**Task objective**:
Copy the data word for word, keeping every line.

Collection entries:
Lemma with_names_Some (cfg cfg' : Configuration) :
  Spec.with_names cfg = Some cfg' →
  ∃ v c u,
    (v ∈ VEHICLES ∧ v_id v = vehicle_id cfg)
    ∧ (c ∈ COLORS ∧ i_code c = color_code cfg)
    ∧ (u ∈ UPHOLSTERIES ∧ i_code u = upholstery_code cfg)
    ∧ cfg' = set_upholstery_name (i_name u)
               (set_color_name (i_name c) (set_vehicle_name (v_name v) cfg)).
Proof.
  unfold Spec.with_names. intros H.
  destruct (Spec.lookup_vehicle VEHICLES (vehicle_id cfg)) as [v|] eqn:Hv;
    [|done].
  destruct (Spec.lookup_item COLORS (color_code cfg)) as [c|] eqn:Hc; [|done].
  destruct (Spec.lookup_item UPHOLSTERIES (upholstery_code cfg)) as [u|] eqn:Hu;
    [|done].
  exists v, c, u. injection H as <-.
  apply lookup_vehicle_Some in Hv. apply lookup_item_Some in Hc, Hu. done.
Qed.

Lemma valid_selection_with_names (cfg : Configuration) :
  Spec.valid_selection cfg → ∃ cfg', Spec.with_names cfg = Some cfg'.
Proof.
  intros Hvalid. destruct (Spec.with_names cfg) as [cfg'|] eqn:H; [eauto|].
  by apply with_names_None in H.
Qed.

(** Overwriting the names and the total does not touch what is priced. *)
Lemma calculate_total_with_names (cfg cfg' : Configuration) :
  Spec.with_names cfg = Some cfg' → calculate_total cfg' = calculate_total cfg.
Proof.
  intros (v & c & u & _ & _ & _ & ->)%with_names_Some. done.
Qed.

(** Submissions with the same client choices resolve to records with the
    same dump and the same total. *)
Lemma with_names_same_choices (cfg1 cfg2 cfg1' : Configuration) :
  same_client_choices cfg1 cfg2 →
  Spec.with_names cfg1 = Some cfg1' →
  ∃ cfg2', Spec.with_names cfg2 = Some cfg2'
    ∧ calculate_total cfg2' = calculate_total cfg1'
    ∧ ∀ t, model_dump (set_total_price t cfg2')
           = model_dump (set_total_price t cfg1').
Proof.
  intros (Hv & Hc & Hu & Ho & Ha & Hs & Hcu) Hcfg1'.
  destruct (with_names_Some _ _ Hcfg1') as (v & c & u & _ & _ & _ & Heq).
  exists (set_upholstery_name (i_name u)
            (set_color_name (i_name c) (set_vehicle_name (v_name v) cfg2))).
  split; [|split].
  - revert Hcfg1'. unfold Spec.with_names. rewrite <- Hv, <- Hc, <- Hu.
    destruct (Spec.lookup_vehicle VEHICLES (vehicle_id cfg1)) as [v1|]; [|done].
    destruct (Spec.lookup_item COLORS (color_code cfg1)) as [c1|]; [|done].
    destruct (Spec.lookup_item UPHOLSTERIES (upholstery_code cfg1)) as [u1|];
      [|done].
    simpl. rewrite Heq. by intros [= -> -> ->].
  - rewrite Heq. unfold calculate_total. f_equal. symmetry.
    apply total_int_ext; simpl; try done; intros; by rewrite ?Ho, ?Ha.
  - intros t. rewrite Heq. unfold model_dump, model_dump_dict. simpl.
    by rewrite Hv, Hc, Hu, Ho, Ha, Hs, Hcu.
Qed.

(** The dump of a resolved configuration, field by field. *)
Lemma model_dump_dict_resolved (cfg : Configuration) (v : vehicle) (c u : item)
    (t : option pyfloat) :
  let data :=
    model_dump_dict
      (set_total_price t
         (set_upholstery_name (i_name u)
            (set_color_name (i_name c) (set_vehicle_name (v_name v) cfg)))) in
  data !! "vehicle_name" = Some (PStr (v_name v))
  ∧ data !! "color_name" = Some (PStr (i_name c))
  ∧ data !! "upholstery_name" = Some (PStr (i_name u))
  ∧ data !! "total_price" = Some (dump_optional_float t).
Proof. done. Qed.

Section SubmissionClaims.

Context {DB : Type}.
Variable gw : string → pyval → DB → (exn + string) * DB.

(** C2. A submission whose vehicle id, colour code or upholstery code
    matches no code of its catalog list fails with the 400 error
    "Invalid catalog selection", and the world is left as it was: the
    storage was not written and the trace gained no call, neither to the
    pricing function nor to the storage. *)
Theorem invalid_selection_rejected (payload : OfferRequest) (w : world DB) :
  vehicle_id (configuration payload) ∉ v_id <$> VEHICLES
  ∨ color_code (configuration payload) ∉ i_code <$> COLORS
  ∨ upholstery_code (configuration payload) ∉ i_code <$> UPHOLSTERIES →
  create_offer gw payload w
  = (inl (HTTPException 400 "Invalid catalog selection"), w).
Proof.
  intros Hinvalid. rewrite create_offer_run.
  assert (Spec.with_names (configuration payload) = None) as ->; [|done].
  apply with_names_None. unfold Spec.valid_selection. tauto.
Qed.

**Result of this exercise**:
Lemma with_names_Some (cfg cfg' : Configuration) :
  Spec.with_names cfg = Some cfg' →
  ∃ v c u,
    (v ∈ VEHICLES ∧ v_id v = vehicle_id cfg)
    ∧ (c ∈ COLORS ∧ i_code c = color_code cfg)
    ∧ (u ∈ UPHOLSTERIES ∧ i_code u = upholstery_code cfg)
    ∧ cfg' = set_upholstery_name (i_name u)
               (set_color_name (i_name c) (set_vehicle_name (v_name v) cfg)).
Proof.
  unfold Spec.with_names. intros H.
  destruct (Spec.lookup_vehicle VEHICLES (vehicle_id cfg)) as [v|] eqn:Hv;
    [|done].
  destruct (Spec.lookup_item COLORS (color_code cfg)) as [c|] eqn:Hc; [|done].
  destruct (Spec.lookup_item UPHOLSTERIES (upholstery_code cfg)) as [u|] eqn:Hu;
    [|done].
  exists v, c, u. injection H as <-.
  apply lookup_vehicle_Some in Hv. apply lookup_item_Some in Hc, Hu. done.
Qed.

Lemma valid_selection_with_names (cfg : Configuration) :
  Spec.valid_selection cfg → ∃ cfg', Spec.with_names cfg = Some cfg'.
Proof.
  intros Hvalid. destruct (Spec.with_names cfg) as [cfg'|] eqn:H; [eauto|].
  by apply with_names_None in H.
Qed.

(** Overwriting the names and the total does not touch what is priced. *)
Lemma calculate_total_with_names (cfg cfg' : Configuration) :
  Spec.with_names cfg = Some cfg' → calculate_total cfg' = calculate_total cfg.
Proof.
  intros (v & c & u & _ & _ & _ & ->)%with_names_Some. done.
Qed.

(** Submissions with the same client choices resolve to records with the
    same dump and the same total. *)
Lemma with_names_same_choices (cfg1 cfg2 cfg1' : Configuration) :
  same_client_choices cfg1 cfg2 →
  Spec.with_names cfg1 = Some cfg1' →
  ∃ cfg2', Spec.with_names cfg2 = Some cfg2'
    ∧ calculate_total cfg2' = calculate_total cfg1'
    ∧ ∀ t, model_dump (set_total_price t cfg2')
           = model_dump (set_total_price t cfg1').
Proof.
  intros (Hv & Hc & Hu & Ho & Ha & Hs & Hcu) Hcfg1'.
  destruct (with_names_Some _ _ Hcfg1') as (v & c & u & _ & _ & _ & Heq).
  exists (set_upholstery_name (i_name u)
            (set_color_name (i_name c) (set_vehicle_name (v_name v) cfg2))).
  split; [|split].
  - revert Hcfg1'. unfold Spec.with_names. rewrite <- Hv, <- Hc, <- Hu.
    destruct (Spec.lookup_vehicle VEHICLES (vehicle_id cfg1)) as [v1|]; [|done].
    destruct (Spec.lookup_item COLORS (color_code cfg1)) as [c1|]; [|done].
    destruct (Spec.lookup_item UPHOLSTERIES (upholstery_code cfg1)) as [u1|];
      [|done].
    simpl. rewrite Heq. by intros [= -> -> ->].
  - rewrite Heq. unfold calculate_total. f_equal. symmetry.
    apply total_int_ext; simpl; try done; intros; by rewrite ?Ho, ?Ha.
  - intros t. rewrite Heq. unfold model_dump, model_dump_dict. simpl.
    by rewrite Hv, Hc, Hu, Ho, Ha, Hs, Hcu.
Qed.

(** The dump of a resolved configuration, field by field. *)
Lemma model_dump_dict_resolved (cfg : Configuration) (v : vehicle) (c u : item)
    (t : option pyfloat) :
  let data :=
    model_dump_dict
      (set_total_price t
         (set_upholstery_name (i_name u)
            (set_color_name (i_name c) (set_vehicle_name (v_name v) cfg)))) in
  data !! "vehicle_name" = Some (PStr (v_name v))
  ∧ data !! "color_name" = Some (PStr (i_name c))
  ∧ data !! "upholstery_name" = Some (PStr (i_name u))
  ∧ data !! "total_price" = Some (dump_optional_float t).
Proof. done. Qed.

Section SubmissionClaims.

Context {DB : Type}.
Variable gw : string → pyval → DB → (exn + string) * DB.

(** C2. A submission whose vehicle id, colour code or upholstery code
    matches no code of its catalog list fails with the 400 error
    "Invalid catalog selection", and the world is left as it was: the
    storage was not written and the trace gained no call, neither to the
    pricing function nor to the storage. *)
Theorem invalid_selection_rejected (payload : OfferRequest) (w : world DB) :
  vehicle_id (configuration payload) ∉ v_id <$> VEHICLES
  ∨ color_code (configuration payload) ∉ i_code <$> COLORS
  ∨ upholstery_code (configuration payload) ∉ i_code <$> UPHOLSTERIES →
  create_offer gw payload w
  = (inl (HTTPException 400 "Invalid catalog selection"), w).
Proof.
  intros Hinvalid. rewrite create_offer_run.
  assert (Spec.with_names (configuration payload) = None) as ->; [|done].
  apply with_names_None. unfold Spec.valid_selection. tauto.
Qed.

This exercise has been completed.